Donc, sur les 3 millions de Juifs résidant à l’intérieur des frontières de l’URSS d’avant 1939, environ 1 million ont péri et sur les presque 2 millions 8 qui vivaient dans les territoires annexés par l’URSS à la suite du pacte germano-soviétique – États baltes, partie orientale de la Pologne, Bessarabie et Bukovine du nord –, près de 80% ont été exterminés (soit environ 1,6 million) 9. Ce bilan est sans appel : le pouvoir stalinien n’a pas pu empêcher le génocide des Juifs soviétiques. La question est de savoir s’il a, malgré tout, tenté de les protéger. Pour y répondre, il faut distinguer deux périodes : d’une part les années 1939-1941 et, d’autre part, les années 1941-1944.
1939-1941
Les pactes germano-soviétiques d’août et de septembre 1939 ont eu une conséquence pour le moins inattendue : l’augmentation de 60% de la population juive vivant sous autorité soviétique. Entre septembre 1939 et juin 1940, celle-ci retrouve le niveau qui était le sien à la fin du XIX e siècle10. Cette «réunification forcée» est trop souvent négligée, alors qu’elle a produit des effets très importants sur un judaïsme soviétique qui était coupé du monde depuis plusieurs années et qui ne pouvait ni entretenir librement ses traditions ni pratiquer sa religion. Les retrouvailles entre le judaïsme soviétique et celui d’Europe orientale ont pris deux formes extrêmes : celle du soldat juif de l’Armée rouge entrant en conquérant en Pologne et y renouant des liens avec les Juifs polonais et celle du déporté juif polonais, militant du Bund ou d’une organisation sioniste, envoyé au Goulag et y retrouvant des prisonniers juifs soviétiques victimes des purges 11.
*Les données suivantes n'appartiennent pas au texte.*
Lemma run_instance_body (h0 h : store) (f v : val)
    (tf : list (string * pyvalue)) (i : Instance) (acc : list Summary.t) :
  Repr.tags_filter h0 f tf → Repr.instance h0 v i → Repr.collecting h0 h acc →
  let out := instance_body h0 f v h in
  match value_are_any_filter_tags_on_instance re_search tf
          (value_get_tags_from_instance i) with
  | Raise ex => out.1 = Raise ex
  | Ok tagged =>
      out.1 = Ok ()
      ∧ Repr.collecting h0 out.2
          (if negb tagged
           then acc ++ [instance_data i (value_get_tags_from_instance i)]
           else acc)
  end.
Proof.
  intros Hf Hi (Hp & elems & Hres & Hacc). cbn zeta.
  pose proof (instance_prefix _ _ _ _ Hp Hi) as Hi'.
  pose proof (run_get_tags_from_instance h v i Hi') as Hrun.
  pose proof (field_tag_items i) as Hfield.
  set (titems := Repr.tag_items (default [] (Tags i))) in *.
  run_step Hrun. run_step run_new.
  rewrite <- app_assoc, length_app, Nat.add_1_r. cbn [app].
  assert (h `prefix_of` h ++ [ODict titems; ODict []]) as Hp2
    by apply prefix_app_r, reflexivity.
  assert (Repr.tag_map (h ++ [ODict titems; ODict []]) (VRef (length h))
            (value_get_tags_from_instance i)) as Htm.
  { exists titems. split; [|done]. unfold Repr.dict_at.
    by rewrite list_lookup_middle. }
  run_head.
  rewrite (run_are_any_filter_tags_on_instance _ f _ tf _ 
             (dict_at_prefix _ _ _ _ (transitivity Hp Hp2) Hf) Htm).
  destruct (value_are_any_filter_tags_on_instance _ _ _) as [tagged|ex];
    [|done].
  run_next. destruct tagged; cbn [negb].
  - rewrite run_ret. split; [done|]. split; [by etrans|].
    exists elems. split; [by eapply prefix_lookup_Some|].
    eapply Forall2_impl; [done|]. intros. by eapply dict_at_prefix.
  - destruct Hi' as (iitems & Hd & Hid & _).
    eapply dict_at_prefix in Hd; [|exact Hp2].
    run_step (run_getitem _ _ _ _ _ Hd Hid).
    run_head. erewrite run_setitem; [|apply lookup_second_new|done]. run_next.
    rewrite insert_second_new. cbn [dict_store].
    assert (Repr.dict_at
              (h ++ [ODict titems; ODict [(VStr "InstanceId", VStr (InstanceId i))]])
              (VRef (length h)) = Some titems) as Hd'.
    { unfold Repr.dict_at. by rewrite list_lookup_middle. }
    run_step (run_contains _ _ "Name" _ Hd').
    set (name := of_pyvalue (Summary.Name
                   (instance_data i (value_get_tags_from_instance i)))).
    assert ((if bool_decide (is_Some (Repr.field titems "Name"))
             then getitem (VRef (length h)) "Name"
             else mret (VStr ""))
              (h ++ [ODict titems; ODict [(VStr "InstanceId", VStr (InstanceId i))]])
            = (Ok name,
               h ++ [ODict titems; ODict [(VStr "InstanceId", VStr (InstanceId i))]]))
      as Hname.
    { subst name. unfold instance_data. cbn [Summary.Name].
      pose proof (Hfield "Name") as HN.
      destruct (value_get_tags_from_instance i !! "Name") as [n|]; cbn in HN.
      - rewrite bool_decide_eq_true_2 by (rewrite HN; eauto).
        by eapply run_getitem.
      - rewrite bool_decide_eq_false_2 by (rewrite HN; by intros [? ?]).
        reflexivity. }
    run_step Hname.
    run_head. erewrite run_setitem; [|apply lookup_second_new|done]. run_next.
    rewrite insert_second_new. cbn [dict_store].
    rewrite decide_False by done.
    set (h' := h ++ [ODict titems; ODict [_; _]]).
    assert (h `prefix_of` h') as Hp' by apply prefix_app_r, reflexivity.
    erewrite run_append_method; [|by eapply prefix_lookup_Some].
    split; [done|]. cbn [snd]. split.
    { apply prefix_insert_at_length. by etrans. }
    exists (elems ++ [VRef (S (length h))]). split.
    { apply list_lookup_insert_eq. apply lookup_lt_Some in Hres.
      apply prefix_length in Hp'. lia. }
    apply Forall2_app.
    { eapply Forall2_impl; [done|]. intros w s Hw.
      by eapply dict_at_insert_list. }
    constructor; [|constructor]. unfold Repr.summary, Repr.dict_at.
    apply lookup_lt_Some in Hres.
    rewrite list_lookup_insert_ne by lia. subst h'.
    by rewrite lookup_second_new.
Qed.

Lemma run_instances_loop (h0 : store) (f : val)
    (tf : list (string * pyvalue)) (elems : list val)
    (instances : list Instance) :
  Repr.tags_filter h0 f tf → Forall2 (Repr.instance h0) elems instances →
  ∀ h acc, Repr.collecting h0 h acc →
    let out := for_each elems (instance_body h0 f) h in
    match value_instances_loop re_search tf instances acc with
    | Raise ex => out.1 = Raise ex
    | Ok acc' => out.1 = Ok () ∧ Repr.collecting h0 out.2 acc'
    end.
Proof.
  intros Hf Hall.
  induction Hall as [|x i elems instances Hx Hall IH]; intros h acc Hc;
    cbn zeta; [done|].
  rewrite for_each_cons, run_bind. cbn [instances_loop].
  pose proof (run_instance_body h0 h f x tf i acc Hf Hx Hc) as Hbody.
  cbn zeta beta in Hbody. cbn beta.
  match type of Hbody with
  | context [fst ?m] => destruct m as [r h1]
  end.
  destruct (value_are_any_filter_tags_on_instance _ _ _) as [tagged|ex];
    cbn [fst snd mbind PyResult_bind] in *; [|by subst r].
  destruct Hbody as [-> Hc1]. by destruct tagged; apply IH.
Qed.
Mais surtout, à la suite de l’entrée de l’armée allemande en Pologne, en septembre 1939, l’URSS est pour la première fois confrontée aux conséquences de la politique nazie à l’égard des Juifs. Elle doit décider du sort de ceux qui, fuyant l’avancée de la Wehrmacht, tentent de se réfugier dans la partie orientale de la Pologne annexée par l’URSS. Pour la première fois, elle se trouve face à la question du sauvetage des Juifs.
Le problème des réfugiés, pas seulement juifs, a fait l’objet de négociations entre l’URSS et l’Allemagne. Une commission mixte soviéto-allemande, présidée côté soviétique par l’ex-commissaire du peuple aux Affaires étrangères, Maxime Litvinov, a été créée à cet effet à la mi-octobre 1939 afin de résoudre le problème de la réinstallation dans la partie allemande de la Pologne des Allemands se trouvant en territoire occupé par l’URSS et, inversement, celui des Ukrainiens et des Biélorusses se trouvant dans la partie allemande 12. Toutefois, dans un rapport adressé à Berlin, le représentant allemand de la commission notait que les Soviétiques n’étaient pas intéressés par le sort des réfugiés juifs 13. L’URSS ne souhaitait pas les accueillir, d’une part parce qu’elle ne voulait pas être l’instrument de la politique de l’Allemagne qui, dans les derniers mois de l’année 1939, avait essayé d’envoyer les Juifs polonais vers les territoires soviétiques et d’autre part, comme le montre un rapport du NKVD de février 1940, parce qu’elle se méfiait de ces réfugiés juifs. Elle considérait que leur présence dans des zones frontalières constituait une source d’insécurité et craignait surtout que parmi ceux-ci ne se trouvent des «agents» des organisations sionistes et bundistes 14.
Néanmoins, plusieurs dizaines de milliers de Juifs polonais ont pu fuir la zone occupée par l’Allemagne avant l’arrivée des troupes soviétiques, le 17 septembre 1939. Un certain nombre, difficile à évaluer, a ensuite réussi à franchir la frontière entre les deux zones, grâce notamment à la « complicité » de soldats juifs de l’Armée rouge 15. Ainsi, le responsable du NKVD en Biélorussie notait-il en février 1940 la présence de plus de 72000 réfugiés en provenance de Pologne, dont 65000 Juifs 16. Il est difficile d’établir un chiffre total précis du nombre de réfugiés juifs qui ont réussi à entrer en URSS mais, selon les estimations les plus récentes fondées sur les archives soviétiques, il serait de l’ordre de 150000 personnes 17. Celles-ci n’ont pas été à proprement parler «sauvées» par l’URSS, mais, en tout état de cause, elles ont pu échapper provisoirement aux nazis.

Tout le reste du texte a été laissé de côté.